3 SEO lessons from Amazon for e-commerce product pages


Amazon product details are ranked for about 34 million keywords in Google in the United States. In this post, I will address three tips for optimizing product pages on your own e-commerce site using lessons from Amazon.

1. Product name

The name of the product greatly affects organic search rankings. Product names are usually found in title tags, header tags (H1, H2) and other metadata. Search engines use product names for relevance signals, and buyers use them to scan search results pages.

Product names are important for Amazon's site search. Thus, merchants tend to go overboard there. However, the principle is the same for optimizing the search on Google or Amazon.

Highly descriptive product names – for example, "Deck Plus # 10 x 3-in Ceramic Tire Screws" – leave little doubt for both applicants who scan the results page and search engine algorithms.

But when a product name is more general, such as "Cuisinart Electric Cordless Tea Kettle", neither searchers nor engines know for sure what is on the page. What kind of boiler is it? Stainless steel or plastic? Big or small?

Product information can be displayed in less prominent parts of the page. But the strongest signal is the page name.

Naming products is beyond SEO. But merchants can often reinforce (but not change) names with brief descriptions, such as "Cuisinart Electric Wireless Teapot, Stainless Steel, 1.7 liters."

Adding a few modifiers helps differentiate it for searchers and engines.
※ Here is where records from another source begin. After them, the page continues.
(** * LowestPrice-BE: the product repository and its controller

    A shallow embedding of [src/product/product.repository.ts] and of the
    cursor coercion of [src/product/product.controller.ts].

    The repository talks to the database through a Prisma client.  The client
    is modelled as the tables it reads, every repository method as a
    computation that reads those tables, records each query it issues and
    either returns or throws one of the three domain exceptions. *)

From Stdlib Require Import ZArith List String Ascii Bool Lia.
From Stdlib Require Import Sorting.Sorted Sorting.Permutation.
Import ListNotations.

Local Open Scope string_scope.
Local Open Scope Z_scope.

Local Set Warnings "-register-all".

(** ** The tables behind the Prisma client

    The Prisma schema is not part of the sources at hand.  The fields are the
    ones the repository selects or filters on; identifiers, prices, rates and
    timestamps are integers, a nullable column is an [option]. *)

Record Category := {
  categoryId : Z;
  categoryName : string
}.

Record Product := {
  productId : Z;
  realId : string;
  coupangItemId : string;
  coupangVendorId : string;
  productName : string;
  productImage : string;
  isOutOfStock : bool;
  originalPrice : Z;
  currentPrice : Z;
  discountRate : option Z;
  cardDiscount : option Z;
  productUrl : string;
  productPartnersUrl : string;
  createdAt : Z;
  updatedAt : Z
}.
Use the same modifier for SEO as shoppers when searching. Usually one or two attributes stand out, such as color, size or material. Research keywords research to determine the most common.
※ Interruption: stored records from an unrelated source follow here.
(** * WOPI bridge: a shallow embedding of [wopibridge.py] and [codimd.py]

    The development follows the two Python modules:
    - [Py]      the Python built-ins the code relies on (slicing, [split],
                [os.path.splitext], [int()], UTF-8 decoding, [functools.reduce]);
    - [Digest]  SHA-1, HMAC-SHA1 and URL-safe base64 ([hashlib], [hmac], [base64]);
    - [Bridge]  the registry, the HTTP handlers and the save coordinator
                ([wopibridge.py]) together with the CodiMD adapter ([codimd.py]).

    Python [str] values are modelled by [string] holding their UTF-8 bytes,
    Python [bytes] by [list Byte.byte], dictionaries by [gmap]. *)

From Stdlib Require Import ZArith QArith Ascii String List Strings.Byte Lia.
From stdpp Require Import base option list strings gmap fin_maps.

Open Scope string_scope.
Open Scope list_scope.
Open Scope Z_scope.

(* ===================================================================== *)
(** ** Python built-ins *)
(* ===================================================================== *)

Module Py.

Abbreviation bytes := (list Byte.byte).

Definition byte_to_Z (b : Byte.byte) : Z := Z.of_N (Byte.to_N b).

Definition Z_to_byte (z : Z) : Byte.byte :=
  match Byte.of_N (Z.to_N (z mod 256)) with
  | Some b => b
  | None => Byte.x00
  end.

(** [s.encode()]: a [string] already holds the UTF-8 bytes of the text. *)
Definition encode (s : string) : bytes := list_byte_of_string s.

Definition chars (s : string) : list ascii := list_ascii_of_string s.
Definition unchars (l : list ascii) : string := string_of_list_ascii l.

(** A byte [10xxxxxx] continues the UTF-8 encoding of the character whose
    lead byte precedes it. *)
Definition continuation (c : ascii) : bool :=
  let n := nat_of_ascii c in ((128 <=? n) && (n <? 192))%nat.

(** [s[-n:]] for [n > 0] on a text held as its UTF-8 bytes: the last [n]
    characters, all of them when there are fewer. [rl] is the text read from
    its end, so that the continuation bytes of a character come before its
    lead byte, which is the one that counts. *)
Fixpoint last_chars_rev (n : nat) (rl : list ascii) {struct rl} : list ascii :=
  match rl with
  | [] => []
  | c :: rl' =>
      match n with
      | O => []
      | S n' => c :: last_chars_rev (if continuation c then n else n') rl'
      end
  end.

Definition last_chars (n : nat) (l : list ascii) : list ascii :=
  rev (last_chars_rev n (rev l)).

(** [acctok[-20:]] *)
Definition shorttok (acctok : string) : string :=
  unchars (last_chars 20 (chars acctok)).

(** [l[:-1]] *)
Definition drop_last {A} (l : list A) : list A :=
  take (length l - 1)%nat l.

(** [s.split(sep)] for a one-character separator: never empty. *)
Fixpoint split_chars (sep : ascii) (l : list ascii) : list (list ascii) :=
  match l with
  | [] => [[]]
  | c :: l' =>
      if Ascii.eqb c sep then [] :: split_chars sep l'
      else match split_chars sep l' with
           | [] => [[c]]
           | w :: ws => (c :: w) :: ws
           end
  end.

Definition split (sep : ascii) (s : string) : list string :=
  unchars <$> split_chars sep (chars s).

(** [s.split(sep)[-1]] *)
Definition split_last (sep : ascii) (s : string) : string :=
  List.last (split sep s) "".

(** [s.rfind(c)]: index of the last occurrence, or [-1]. *)
Fixpoint rfind_from (c : ascii) (l : list ascii) (i : Z) (found : Z) : Z :=
  match l with
  | [] => found
  | x :: l' => rfind_from c l' (i + 1) (if Ascii.eqb x c then i else found)
  end.

Definition rfind (c : ascii) (l : list ascii) : Z := rfind_from c l 0 (-1).

(** The loop of [genericpath._splitext] that skips leading dots: is there a
    character other than ['.'] at an index in [filenameIndex, dotIndex)? *)
Fixpoint has_non_dot (l : list ascii) (i : Z) (lo hi : Z) : bool :=
  match l with
  | [] => false
  | x :: l' =>
      if (lo <=? i) && (i <? hi) && negb (Ascii.eqb x ".") then true
      else has_non_dot l' (i + 1) lo hi
  end.

(** [os.path.splitext(p)] (posixpath): [(root, ext)]. *)
Definition splitext (p : string) : string * string :=
  let l := chars p in
  let sepIndex := rfind "/" l in
  let dotIndex := rfind "." l in
  if (sepIndex <? dotIndex) && has_non_dot l 0 (sepIndex + 1) dotIndex
  then (unchars (take (Z.to_nat dotIndex) l), unchars (drop (Z.to_nat dotIndex) l))
  else (p, "").

(** [s.startswith(p)] on character lists. *)
Fixpoint starts_with (p l : list ascii) : bool :=
  match p, l with
  | [], _ => true
  | _ :: _, [] => false
  | a :: p', b :: l' => Ascii.eqb a b && starts_with p' l'
  end.

(** [s.replace(old, new)] for a non-empty [old]: leftmost, non-overlapping. *)
Fixpoint replace_chars (fuel : nat) (old new l : list ascii) : list ascii :=
  match fuel with
  | O => l
  | S fuel' =>
      match l with
      | [] => []
      | c :: l' =>
          if starts_with old l
          then new ++ replace_chars fuel' old new (drop (length old) l)
          else c :: replace_chars fuel' old new l'
      end
  end.

Definition replace (old new s : string) : string :=
  unchars (replace_chars (S (String.length s)) (chars old) (chars new) (chars s)).

(** Strict UTF-8 well-formedness, as checked by [bytes.decode()]:
    shortest form only, no surrogates, nothing above U+10FFFF. *)
Definition in_range (lo hi z : Z) : bool := (lo <=? z) && (z <=? hi).
Definition cont (z : Z) : bool := in_range 128 191 z.

Fixpoint utf8_valid_Z (l : list Z) : bool :=
  match l with
  | [] => true
  | b0 :: t0 =>
      if b0 <? 128 then utf8_valid_Z t0
      else match t0 with
      | [] => false
      | b1 :: t1 =>
          if in_range 194 223 b0 then cont b1 && utf8_valid_Z t1
          else match t1 with
          | [] => false
          | b2 :: t2 =>
              if in_range 224 239 b0 then
                (if b0 =? 224 then in_range 160 191 b1
                 else if b0 =? 237 then in_range 128 159 b1
                 else cont b1)
                && cont b2 && utf8_valid_Z t2
              else match t2 with
              | [] => false
              | b3 :: t3 =>
                  if in_range 240 244 b0 then
                    (if b0 =? 240 then in_range 144 191 b1
                     else if b0 =? 244 then in_range 128 143 b1
                     else cont b1)
                    && cont b2 && cont b3 && utf8_valid_Z t3
                  else false
              end
          end
      end
  end.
Cuisinart kettle on Amazon

The name of this kettle on Amazon leaves little room for confusion: "Cuisinart CPK-17P1 CPK-17 PerfecTemp 1.7-liter Stainless Steel Wireless Electric Kettle, 1.7L, Silver."

2. Product descriptions

Amazon provides two product description sections: top as bullets and lower on the page as longer form. Both inform Google of its relevance.
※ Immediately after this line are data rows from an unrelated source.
(** C9, at a job of three frames whose user presses stop while the first
    frame is the only one done: the flag is cleared, and the thread goes
    on to segment the second and the third frame all the same. *)
Theorem stop_does_not_stop :
  exists g,
    g = run studio "out/processed_frames"
          [WorkerFrame; ClickStop; WorkerFrame; WorkerFrame]
          (started (List.map (frame_path "out") (seq 0 3)) extracted)
    /\ processing
         (run studio "out/processed_frames" [WorkerFrame; ClickStop]
            (started (List.map (frame_path "out") (seq 0 3)) extracted)) = false
    /\ processed_frames
         (run studio "out/processed_frames" [WorkerFrame; ClickStop]
            (started (List.map (frame_path "out") (seq 0 3)) extracted))
       = [processed_path "out" 0]
    /\ processing g = false
    /\ processed_frames g
       = [processed_path "out" 0; processed_path "out" 1; processed_path "out" 2]
    /\ is_Some (fs (state g) !! processed_path "out" 2).
Proof.
  eexists. split; [reflexivity|].
  split_and!; try (vm_compute; reflexivity). vm_compute. by eexists.
Qed.
End GuiFacts.

Module StageFacts.
Import Flatten World Paths Remover PathsFacts RemoverFacts PipelineFacts Examples.

Section WithExternals.
Variable E : Externals.

Lemma taken_le max_frames c n : taken max_frames c n <= n.
Proof.
  revert c. induction n as [|n IH]; intros c; simpl; [done|].
  destruct (cap_reached max_frames c); [lia|]. specialize (IH (S c)). lia.
Qed.

Lemma extract_loop_files max_frames dir stream :
  forall c acc w,
    exists w',
      extract_loop E max_frames dir stream c acc w
      = (w', inr (c + taken max_frames c (length stream),
                  acc ++ List.map (fun n => join dir (frame_filename n))
                           (seq c (taken max_frames c (length stream)))))
      /\ (forall n frame, n < taken max_frames c (length stream) ->
            stream !! n = Some frame ->
            fs w' !! join dir (frame_filename (c + n)) = Some (imwrite E frame))
      /\ (forall q, (forall n, n < taken max_frames c (length stream) ->
                       q <> join dir (frame_filename (c + n))) ->
            fs w' !! q = fs w !! q).
Proof.
  induction stream as [|frame stream IH]; intros c acc w; simpl.
  - exists w. rewrite Nat.add_0_r, app_nil_r. split_and!; [done| |done].
    intros n f Hn. lia.
  - destruct (cap_reached max_frames c) eqn:Hcap.
    + exists w. rewrite Nat.add_0_r, app_nil_r. split_and!; [done| |done].
      intros n f Hn. lia.
    + unfold bind, write_file at 1.
      destruct (IH (S c) (acc ++ [join dir (frame_filename c)])
                  (set_fs (insert (join dir (frame_filename c)) (imwrite E frame)) w))
        as (w' & -> & Hfiles & Hrest).
      exists w'. split_and!.
      * simpl. rewrite <- app_assoc. simpl. do 3 f_equal. lia.
      * intros [|n] f Hn Hf; simpl in Hf.
        -- injection Hf as <-. rewrite Nat.add_0_r, Hrest.
           ++ simpl. by rewrite lookup_insert_eq.
           ++ intros n Hn' Heq. apply frame_path_inj in Heq. lia.
        -- replace (c + S n) with (S c + n) by lia. apply Hfiles; [lia|done].
      * intros q Hq. rewrite Hrest.
        -- simpl. rewrite lookup_insert_ne; [done|].
           intros Heq. apply (Hq 0); [lia|]. by rewrite Nat.add_0_r.
        -- intros n Hn. replace (S c + n) with (c + S n) by lia. apply Hq. lia.
Qed.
You can provide the same amount of information whether your e-commerce platform offers a description section or two. Use bullets to get quick features and benefits. Use extended text to describe use cases and other details.

Product descriptions can also list options such as color, size, material, style, gender, age, and all other attributes that improve relevance to contextual search – and help customers.

Remember that searchers have landed directly on your product page from a search engine. They may not be aware of your site and its products. They do not potentially know about a better product alternative if you do not tell them. Otherwise, they can bounce back to the search results.

3. User generated content

An important Amazon strength for customers is its huge amount of user-generated content – reviews and questions and answers. User-generated product information is also an incredible asset for SEO – which increases contextual relevance by using shoppers' language to improve merchant descriptions and thus help the site rank.

Most e-commerce websites implement reviews correctly so that the search engines consider them as part of the product page.

But UGC can also have the opposite effect. Reviews with irrelevant comments or direct spam can drop the page's relevance signals and reduce its ability to rank.

So make sure someone moderates reviews. Amazon audience sources for this time-consuming feature by enabling customers to state which reviews are helpful. The useful reviews are pinned to the top of the list, which contributes to the page's keyword theme and drives less useful reviews from prominence.

Amazon's internal search searches the entire product page – descriptions, reviews, questions and answers – for any word or phrase. In fact, Amazon's search has no SEO (Google) value. But that's another way that Amazon boosts value for customers.